チルノは第三の手として、自身の能力である「冷気を操る程度の能力」を用い、極限にまで冷やして生み出した氷を男にぶつけたのだ。

しかし男は彼女の攻撃なぞ読み切っていたかのように嗤い、そして華麗にマントを靡かせながら回転回避で避け切った。

続けざまに彼女は氷を放つが、剣が氷を簡単に斬り払い、取り付く島も与えない。

此処で男は遠距離に集中した彼女を悉く無慈悲に揶揄するかのように、剣の閃光が迸った。


「う、うぅ…っ」


彼女の身体を過った、一筋の剣身。

嘲笑うかのように佇み、黒い影を淡々と靡かせる男は彼女の狼狽を貶すかのような嗤いを口元で示している。

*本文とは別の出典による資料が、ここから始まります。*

Lemma float_of_ratio_eq negative A B A' B' :
  0 < B -> 0 < B' -> A * B' = A' * B -> float_of_ratio negative A B = float_of_ratio negative A' B'.
Proof. intros HB HB' E. unfold float_of_ratio. by rewrite (round_ratio_eq A B A' B'). Qed.

(** A decimal as a fraction, by any power of ten that makes it one. *)
Lemma float_of_decimal_shift negative d p j :
  0 <= j -> 0 <= p + j ->
  float_of_decimal negative d p = float_of_ratio negative (d * 10 ^ (p + j) * 2 ^ scale) (10 ^ j).
Proof.
  intros Hj Hp. unfold float_of_decimal. destruct (Z.leb_spec 0 p).
  - apply float_of_ratio_eq; [done|by apply pow10_pos|]. rewrite Z.pow_add_r by lia. lia.
  - apply float_of_ratio_eq; [apply pow10_pos; lia|by apply pow10_pos|].
    replace (10 ^ j) with (10 ^ (p + j) * 10 ^ (- p)) by (rewrite <-Z.pow_add_r by lia; f_equal; lia). lia.
Qed.

(** A decimal with zeros behind it. *)
Lemma float_of_decimal_pad negative d p n :
  0 <= n -> float_of_decimal negative (d * 10 ^ n) (p - n) = float_of_decimal negative d p.
Proof.
  intros Hn. set (j := Z.abs p + n). rewrite !(float_of_decimal_shift _ _ _ j) by lia. f_equal.
  replace (p + j) with (n + (p - n + j)) by lia. rewrite (Z.pow_add_r 10 n) by lia. lia.
Qed.

(** The sign is that of the text. *)
Lemma float_of_decimal_sign negative d p m e :
  float_of_decimal false d p = S754_finite false m e -> float_of_decimal negative d p = S754_finite negative m e.
Proof.
  unfold float_of_decimal, float_of_ratio. intros H.
  case_match; (destruct (round_ratio _ _) as [[|k|k] s]; try done; case_match; [|done]; by injection H as -> ->).
Qed.

(** ** Digits *)

Lemma value_of_bounds ds v :
  Forall (fun d => 0 <= d < 10) ds -> 0 <= v ->
  v * 10 ^ Z.of_nat (length ds) <= value_of 10 ds v < (v + 1) * 10 ^ Z.of_nat (length ds).
Proof.
  intros H. revert v. induction H as [|d ds Hd _ IH]; intros v Hv; unfold value_of; cbn [fold_left length].
  - rewrite Z.pow_0_r. lia.
  - specialize (IH (v * 10 + d) ltac:(lia)). unfold value_of in IH.
    rewrite Nat2Z.inj_succ, Z.pow_succ_r by lia.
    pose proof (pow10_pos (Z.of_nat (length ds)) ltac:(lia)). nia.
Qed.

(** No leading zero. *)
Lemma digits_head fuel n acc :
  0 < n < 2 ^ Z.of_nat fuel -> exists d ds, digits fuel 10 n acc = d :: ds /\ d <> 0.
Proof.
  revert n acc. induction fuel as [|fuel IH]; intros n acc Hn; [cbn in Hn; lia|].
  cbn [digits]. destruct (Z.ltb_spec n 10).
  - exists n, acc. split; [done|lia].
  - apply IH. rewrite Nat2Z.inj_succ, Z.pow_succ_r in Hn by lia. zdiv.
Qed.

Lemma digits_of_head n : 0 < n -> exists d ds, digits_of 10 n = d :: ds /\ 0 < d.
Proof.
  intros Hn. destruct (digits_head (S (Z.to_nat (Z.log2 n))) n []) as (d & ds & E & Hd).
  { rewrite Nat2Z.inj_succ, Z2Nat.id by apply Z.log2_nonneg. pose proof (Z.log2_spec n). lia. }
  exists d, ds. split; [done|]. pose proof (digits_of_bounded 10 n ltac:(lia) ltac:(lia)) as Hb.
  unfold digits_of in Hb. rewrite E in Hb. apply Forall_cons in Hb as [Hb _]. lia.
Qed.
(** [loads] with any larger fuel is [loads]. *)
Lemma loads_fuel fuel depth text :
  2 * length text < fuel -> hd 0%Z text <> 0xfeff%Z ->
  loads depth text
  = ('(v, rest) ← scan_once fuel depth (skip_space text);
     match skip_space rest with [] => Ok v | _ => Raise JSONDecodeError end).
Proof.
  intros Hf Hb. pose proof (skip_space_length text).
  rewrite (proj1 (scan_fuel fuel (2 * length text + 1))) by lia.
  unfold loads. destruct text as [|c text]; [done|]. cbn in Hb.
  by repeat (case_match; try done).
Qed.
Definition import_delta (encoded : bytes) : RM RouteRecord.t :=
  delta ← run (decode_reference_delta recursion_left encoded);
  payload_bytes ← run (encode_member (wire.ReferenceDelta.payload_or_reference delta));
  run (raise_if (negb (equals (wire.ReferenceDelta.integrity_digest delta) (hashlib.hexdigest payload_bytes)))
         (ValueError "integrity mismatch"));;
  ineligible ← run (not_in (wire.ReferenceDelta.scope delta) [lit "shared"; lit "global"]);
  run (raise_if ineligible (ValueError "route is not eligible for cross-agent import"));;
  payload ← run (route_member (wire.ReferenceDelta.payload_or_reference delta));
  raw ← run (loads recursion_left payload);
  condition_key ← run (subscript raw "condition_key");
  result ← run (subscript raw "result");
  version ← run (subscript raw "version");
  version ← run (to_int version);
  condition_key ← run (route_member condition_key);
  result ← run (route_member result);
  expected_address ← run (derive_address condition_key result);
  run (raise_if (negb (equals (wire.ReferenceDelta.trajectory_address delta) expected_address))
         (ValueError "route identity mismatch"));;
  trajectory_address ← run (route_member (wire.ReferenceDelta.trajectory_address delta));
  scope ← run (route_member (wire.ReferenceDelta.scope delta));
  let record := RouteRecord.mk trajectory_address condition_key result version scope in
  store_record condition_key record;;
  mret record.
End memory.
End rm_bridge.
Import rm_bridge.

(** ** Calls that return *)

Lemma rm_bind_ok {A B} (c : RM A) (k : A -> RM B) m b m' :
  (x ← c; k x) m = (Ok b, m') -> exists a m1, c m = (Ok a, m1) /\ k a m1 = (Ok b, m').
Proof. unfold mbind, RM_bind. destruct (c m) as [[a|e] m1]; [eauto|done]. Qed.

Lemma rm_run_ok {A B} (r : presult A) (k : A -> RM B) m b m' :
  (x ← run r; k x) m = (Ok b, m') -> exists a, r = Ok a /\ k a m = (Ok b, m').
Proof. unfold mbind, RM_bind, run. destruct r as [a|e]; [eauto|done]. Qed.

Lemma run_ok {A} (r : presult A) m a m' : run r m = (Ok a, m') -> r = Ok a.
Proof. by intros [= -> _]. Qed.

Lemma rm_run {A B} (r : presult A) (k : A -> RM B) m a :
  r = Ok a -> (x ← run r; k x) m = k a m.
Proof. by intros ->. Qed.

(** ** Addresses *)

Lemma derive_address_ok k r a :
  derive_address k r = Ok a -> Forall scalar k /\ Forall scalar r /\ Forall scalar a /\ a <> [].
Proof.
  unfold derive_address. intros (t & [Hs _]%encode_utf8_ok & E)%presult_bind_ok.
  assert (a = lit "rm:" ++ hashlib.hexdigest t) as -> by congruence.
  rewrite !Forall_app in Hs. destruct Hs as (_ & ? & _ & ?). split_and!; [done|done| |done].
  apply Forall_app; split; [apply lit_scalar; ascii_lit|].
  apply hashlib.hex_char_scalar, hashlib.hexdigest_hex.
Qed.
(** Two threads that fit together end with the results and notes of the order in
    which they wait for each other. *)
Theorem interleavings_agree {A B} capacity noted (p : thread A) (q : thread B) el er ra rb
    (Hcap : 0 < capacity) (Hp : behaves p el ra) (Hq : behaves q er rb)
    (Hel : in_phases client_phase el) (Her : in_phases server_phase er)
    (Hto : receives er = sends el) (Hfrom : receives el = sends er)
    (Hn : notes_of er <> [] -> sends er <> []) (Hcl : Closed ∉ er) :
  always_ends capacity noted p q ra rb (notes_of er ++ notes_of el).
Proof.
  split; [apply step_ends|]. intros s Hs. eapply on_course_progress; [done|].
  eapply steps_on_course; [|exact Hs]. by exists el er.
Qed.

(** *** A question and an answer *)

Lemma phases_app phase e1 e2 n :
  in_phases phase e1 -> in_phases phase e2 -> Forall (fun e => phase e <= n) e1 ->
  Forall (fun e => n <= phase e) e2 -> in_phases phase (e1 ++ e2).
Proof.
  intros H1 H2 Hle Hge. induction H1 as [|e e1 H1 IH He]; [done|]. inversion_clear Hle as [|? ? Hn Hle'].
  cbn. constructor; [by apply IH|]. apply Forall_app. split; [done|].
  eapply Forall_impl; [exact Hge|]. cbn. lia.
Qed.

Lemma phases_same phase n evs : Forall (fun e => phase e = n) evs -> in_phases phase evs.
Proof.
  induction 1 as [|e evs He Hevs IH]; constructor; [done|]. eapply Forall_impl; [exact Hevs|]. cbn. lia.
Qed.

Lemma Forall_events {A} (f : A -> event) (P : event -> Prop) l : (forall a, P (f a)) -> Forall P (map f l).
Proof. intros H. apply Forall_map, Forall_true, H. Qed.

Lemma phases_three {A B C} phase (f : A -> event) (g : B -> event) (h : C -> event) l1 l2 l3 :
  (forall a, phase (f a) = 0) -> (forall b, phase (g b) = 1) -> (forall c, phase (h c) = 2) ->
  in_phases phase (map f l1 ++ map g l2 ++ map h l3).
Proof.
  intros Hf Hg Hh. apply (phases_app _ _ _ 0).
  - by eapply phases_same, Forall_events.
  - apply (phases_app _ _ _ 1); [by eapply phases_same, Forall_events..| |];
      apply Forall_events; intros x; rewrite ?Hg, ?Hh; lia.
  - apply Forall_events. intros x. by rewrite Hf.
  - apply Forall_app. split; apply Forall_events; intros x; lia.
Qed.

(** The client asks, the server answers; each notes what it does. *)
Theorem question_and_answer {A B} capacity noted (p : thread A) (q : thread B) question answer notes_q notes_p ra rb
    (Hcap : 0 < capacity) (Hanswer : answer <> [])
    (Hp : behaves p (map Sent question ++ map Received answer ++ map Noted notes_p) ra)
    (Hq : behaves q (map Received question ++ map Noted notes_q ++ map Sent answer) rb) :
  always_ends capacity noted p q ra rb (notes_q ++ notes_p).
Proof.
  destruct (of_sent question) as (S1 & S2 & S3), (of_sent answer) as (A1 & A2 & A3).
  destruct (of_received question) as (R1 & R2 & R3), (of_received answer) as (T1 & T2 & T3).
  destruct (of_noted notes_p) as (P1 & P2 & P3), (of_noted notes_q) as (Q1 & Q2 & Q3).
  eassert (always_ends capacity noted p q ra rb _) as H.
  { eapply interleavings_agree; [exact Hcap|exact Hp|exact Hq|..].
    - by apply phases_three.
    - by apply phases_three.
    - rewrite !receives_app, !sends_app. by rewrite R2, Q2, A2, S1, T1, P1, !app_nil_r.
    - rewrite !receives_app, !sends_app. by rewrite S2, T2, P2, R1, Q1, A1, !app_nil_r.
    - rewrite !sends_app, R1, Q1, A1. done.
    - rewrite !elem_of_app. intros [H|[H|H]]; by apply list_elem_of_fmap in H as (? & ? & _). }
  rewrite !notes_app in H. by rewrite R3, Q3, A3, S3, T3, P3, !app_nil_r in H.
Qed.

左手で斬られた箇所、自身の右脇腹を押さえながらも、再び彼女は剣を構えては引きの姿勢を見せない。

男はただ嗤いを基として、奄々とする彼女に止めをさすべく、目を光らせた。


「―――これで終わりだ」


彼は第二幕の終焉を告げるべく、指鳴らしを7回行った。

すると彼女の周りに不穏な気配が漏れ始め、何か察知すべく下を見渡すと、其処には魔法陣が描かれていたのだ。

深紅で謎の文字ごと彫られた魔法陣は畳の上に刻まれており、彼女は咄嗟にその場から離れた。

すると魔法陣から雷撃が唐突に迸り、高電圧のものであろうものが7回、爆発するように溢れだしたのだ。


「…なっ!?」


「……第二幕は終わりね!あたいの攻撃を喰らえ!!」


その時、彼女の冷徹な剣は冷気を帯びながらも、閃光を放った。其れは一筋の閃光で、男を無情にも閃耀は駆けていった。